FDP Standard: Sprechblasen über trüben Gewässern. (Motiv von Pixabay)

Überhaupt die FDP. Die völligen Fehlurteile und das populistische Marktgeschrei in Sachen der Pandemie des künftigen Justizministers aus den Reihen der FDP wurde nochmals in Teilen dem Zuschauer in Erinnerung gerufen. Der Mann heißt Marco Buschmann und seine Corona-Peinlichkeiten haben ihn in ein Amt getragen, welches einst von außergewöhnlichen Persönlichkeiten wie Thomas Dehler, Gustav Heinemann, Horst Ehmke, Gerhard Jahn oder Hans-Jochen Vogel bekleidet wurde. Die Kritik an Buschmann perlte am Studiogast Christian Lindner wie alles andere einfach ab. Der Schattenkanzler und künftige Finanzminister schon in Höhen einer Selbstherrlichkeit, die das künftige Amtsverständnis dieses Mannes erahnen lassen. Als dieser Herr Lindner es noch auf die Spitze trieb und auf dem Niveau von jenem Herrn Buschmann die neue Corona-Variante als Begründung lieferte, warum seine Partei FDP die Lage wochenlang dramatisch falsch eingeschätzt hat, verschlug es sicher vielen die Sprache. Als Melanie Amann im Verlauf der Sendung gegenüber Christian Lindner den Hinweis „jetzt widersprechen Sie sich auch noch selber“ anbrachte, interessierte es diesen herzlich wenig. Abgebrüht modelte er den grausigen und von der FDP diktierten Corona-Kurs der Ampel sprachlich zur umsichtigen Politik. Die FDP ist nicht nur ein Problem der kommenden Ampel, die FDP ist längst ein Problem für ganz Deutschland. Die Regierungsuntauglichkeit dieser Partei wird dem Land und den Menschen noch viel schlimmes Ungemach aufbürden. (Was denken eigentlich die Wähler der Grünen und der SPD im Angesicht der frechen Inkompetenz und Macht des Koalitionspartners FDP?) Die Ministerpräsidentin Manuela Schwesig aus Mecklenburg-Vorpommern soll hier nicht in den Topf Lindner, Spahn oder Baerbock geworfen werden. Der Versuch, die Dinge redlich, verständlich und seriös anzugehen, darf ihr im Nachgang nicht abgesprochen werden. Oft sah sie dabei aus wie jemand im falschen Film, als sei sie verwundert, wer in diesem Land alles Politik betreibt. Vielleicht hat sie nach der Sendung Olaf Scholz angerufen und ihm erzählt, was er sich mit seinem Traumpartner Christian Lindner an Land gezogen hat. Allerdings hatte auch Manuela Schwesig keine Antworten und verbarg diese Tatsache unter einem fleißigen Schulterklopfen für die Pandemiepolitik in ihrem Bundesland. Allein die Corona-Lage läuft auch ihr längst aus dem Ruder.

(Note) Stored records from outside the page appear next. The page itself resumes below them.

Lemma tokenResponse_respects (R : Session -> Session -> Prop) resp :
  (forall s, R s s) ->
  (forall s1 s2 s3, R s1 s2 -> R s2 s3 -> R s1 s3) ->
  respects R (Client.tokenResponse resp).
Proof. intros Hr Ht. unfold Client.tokenResponse. repeat respects_step. Qed.

Lemma getToken_respects (R : Session -> Session -> Prop) realm service scopes :
  (forall s, R s s) ->
  (forall s1 s2 s3, R s1 s2 -> R s2 s3 -> R s1 s3) ->
  (forall c w w', network w' = network w -> (exists reqs, sent w' = sent w ++ reqs) ->
     R {| client := c; world := w |} {| client := c; world := w' |}) ->
  respects R (Client._getToken realm service scopes).
Proof.
  intros Hr Ht Hw. unfold Client._getToken.
  repeat first [apply tokenResponse_respects; solve [auto] | respects_step].
Qed.

Lemma performLogin_respects (R : Session -> Session -> Prop) scope pingRes :
  (forall s, R s s) ->
  (forall s1 s2 s3, R s1 s2 -> R s2 s3 -> R s1 s3) ->
  (forall c w w', network w' = network w -> (exists reqs, sent w' = sent w ++ reqs) ->
     R {| client := c; world := w |} {| client := c; world := w' |}) ->
  respects R (Client.performLogin scope pingRes).
Proof.
  intros Hr Ht Hw. unfold Client.performLogin.
  repeat first [ apply ping_respects; solve [auto]
               | apply getToken_respects; solve [auto]
               | respects_step ].
Qed.

(** [performLogin] does not write to the client. *)
Lemma performLogin_sameClient scope pingRes (s : Session) :
  client (snd (Client.performLogin scope pingRes s)) = client s.
Proof.
  apply (performLogin_respects sameClient);
    [exact sameClient_refl | exact sameClient_trans | exact sameClient_world].
Qed.

Lemma performLogin_moreSent scope pingRes (s : Session) :
  moreSent s (snd (Client.performLogin scope pingRes s)).
Proof.
  apply (performLogin_respects moreSent);
    [exact moreSent_refl | exact moreSent_trans | exact moreSent_world].
Qed.

End Login.

(** ** [login] *)

Section LoginSessions.
Context `{Platform}.

(** [login], case by case. *)
Lemma login_unfold pingRes scope (s : Session) :
  Client.login pingRes scope s
  = let scope' := Client.effectiveScope (client s) scope in
    if loggedInWith (client s) scope' then (Ok tt, s)
    else
      match Client.performLogin (Some scope') pingRes s with
      | (Throw e, s1) => (Throw e, s1)
      | (Ok authInfo, s1) =>
          let c1 := Client.setLoggedIn scope' authInfo (client s1) in
          match Client._setAuthHeaderFromAuthInfo (_headers c1) (Some authInfo) with
          | Ok h => (Ok tt, {| client := Client.setHeaders h c1; world := world s1 |})
          | Throw e => (Throw e, {| client := c1; world := world s1 |})
          end
      end.
Proof.
  unfold Client.login, loggedInWith.
  unfold mbind at 1, M_bind at 1, Client.getThis at 1. cbv beta iota zeta.
  destruct (_loggedIn (client s)
            && bool_decide (_loggedInScope (client s)
                            = Some (Client.effectiveScope (client s) scope))); [reflexivity|].
  unfold mbind at 1, M_bind at 1.
  destruct (Client.performLogin _ pingRes s) as [[a|e] s1]; [|reflexivity].
  unfoldM. simpl.
  destruct (Client._setAuthHeaderFromAuthInfo (_headers (client s1)) (Some a)); reflexivity.
Qed.

(** C10. [login] is atomic: when [performLogin] fails, the client is left
    with the fields it had, and [login] fails with the same error; the fields
    of the session are written only after [performLogin] has succeeded. *)
Theorem login_is_atomic pingRes scope (s : Session) :
  (forall e s1,
     Client.performLogin (Some (Client.effectiveScope (client s) scope)) pingRes s
     = (Throw e, s1) ->
     client (snd (Client.login pingRes scope s)) = client s
     /\ (loggedInWith (client s) (Client.effectiveScope (client s) scope) = false ->
         Client.login pingRes scope s = (Throw e, s1) /\ client s1 = client s))
  /\ (client (snd (Client.login pingRes scope s)) <> client s ->
      exists authInfo s1,
        Client.performLogin (Some (Client.effectiveScope (client s) scope)) pingRes s
        = (Ok authInfo, s1)).
Proof.
  rewrite login_unfold. cbv zeta.
  pose proof (performLogin_sameClient (Some (Client.effectiveScope (client s) scope))
                pingRes s) as Hsame.
  split.
  - intros e s1 Hfail. rewrite Hfail in *. simpl in Hsame.
    destruct (loggedInWith _ _); simpl; [split; [reflexivity|discriminate]|].
    split; [exact Hsame|]. intros _. split; [reflexivity|exact Hsame].
  - destruct (loggedInWith _ _); simpl; [congruence|].
    destruct (Client.performLogin _ pingRes s) as [[a|e] s1]; simpl in *.
    + eauto.
    + congruence.
Qed.

Lemma ping_Ok headers expectStatus (s s' : Session) (res : DockerResponse) :
  Client.ping headers expectStatus s = (Ok res, s') ->
  exists req, s' = sending req s.
Proof.
  unfold Client.ping.
  intros Hping. apply bind_Ok in Hping as (this & s0 & Hthis & Hping).
  unfold Client.getThis in Hthis. injection Hthis as <- <-.
  apply bind_Ok in Hping as (resp & s1 & Hreq & Hping).
  apply bind_Ok in Hping as ([b resp'] & s2 & Hcall & Hping).
  unfold call in Hcall. destruct (DockerResponse.dockerBody resp) as [[b0|e0] r0];
    [|discriminate].
  injection Hcall as <- <- <-. unfoldM. injection Hping as <- <-.
  unfold Client.liftW in Hreq.
  match type of Hreq with context [DockerJsonClient.request ?c ?o ?w] =>
    pose proof (request_cases c o w) as Hcases;
    destruct (DockerJsonClient.request c o w) as [r w'] eqn:Hrun end.
  injection Hreq as -> <-.
  destruct (requestHeaders _ _) as [h|e]; [|discriminate].
  destruct (new_URL _ _) as [target|]; [|discriminate].
  simpl in Hcases. destruct (network _ _) as [m|raw]; [discriminate|].
  destruct (expected _ _).
  - injection Hcases as _ ->. eexists. reflexivity.
  - destruct Hcases as (? & ? & ? & ?). discriminate.
Qed.
(** * The journal crawler (scrap_journal/journal_crawler_v3.py)

    A shallow embedding of the crawling and metadata-extraction pipeline.

    Python [str] values are modelled as lists of 8-bit characters, read as
    the code points 0..255 (the Latin-1 block).  On that block [str.lower],
    [str.strip] and the regular-expression classes [\s] and [\w] are written
    out in full.  Library functions the script calls ([os.path.join],
    [os.path.splitext], [re.search], [re.findall], [re.split], [re.sub]) are
    modelled from their CPython definitions. *)

From Stdlib Require Import String Ascii DecimalString DecimalNat.
From Stdlib Require Import Arith ZArith Lia Bool List Permutation.
Import ListNotations.

Set Implicit Arguments.

(* ================================================================== *)
(** * Python strings *)

Module Py.

Definition str := list ascii.

(** A string literal of the source. *)
Definition L (s : string) : str := list_ascii_of_string s.

Definition code (c : ascii) : nat := nat_of_ascii c.

Definition in_range (lo hi : nat) (c : ascii) : bool :=
  (lo <=? code c) && (code c <=? hi).

Definition chr_eqb (a b : ascii) : bool := Ascii.eqb a b.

Eine Erkenntnis blieb nach diesem Offenbarungseid völligen Politikversagens haften. Der Tag ist nicht mehr fern, an dem die FDP behaupten wird, die Erde ist ab jetzt eine Scheibe mit „liberaler Handschrift“. Wenn dieses deren Chef Lindner öffentlich verkündet, wird ihm die dann Außenministerin Baerbock kopfnickend und hörig zustimmen. Ganz am Ende bleibt noch eine Frage zum Format der Sendung. Was befähigt Frau Will, über den Sachverhalt der Namensgebung hinaus, den Versuch einer Gesprächsrunde zu leiten?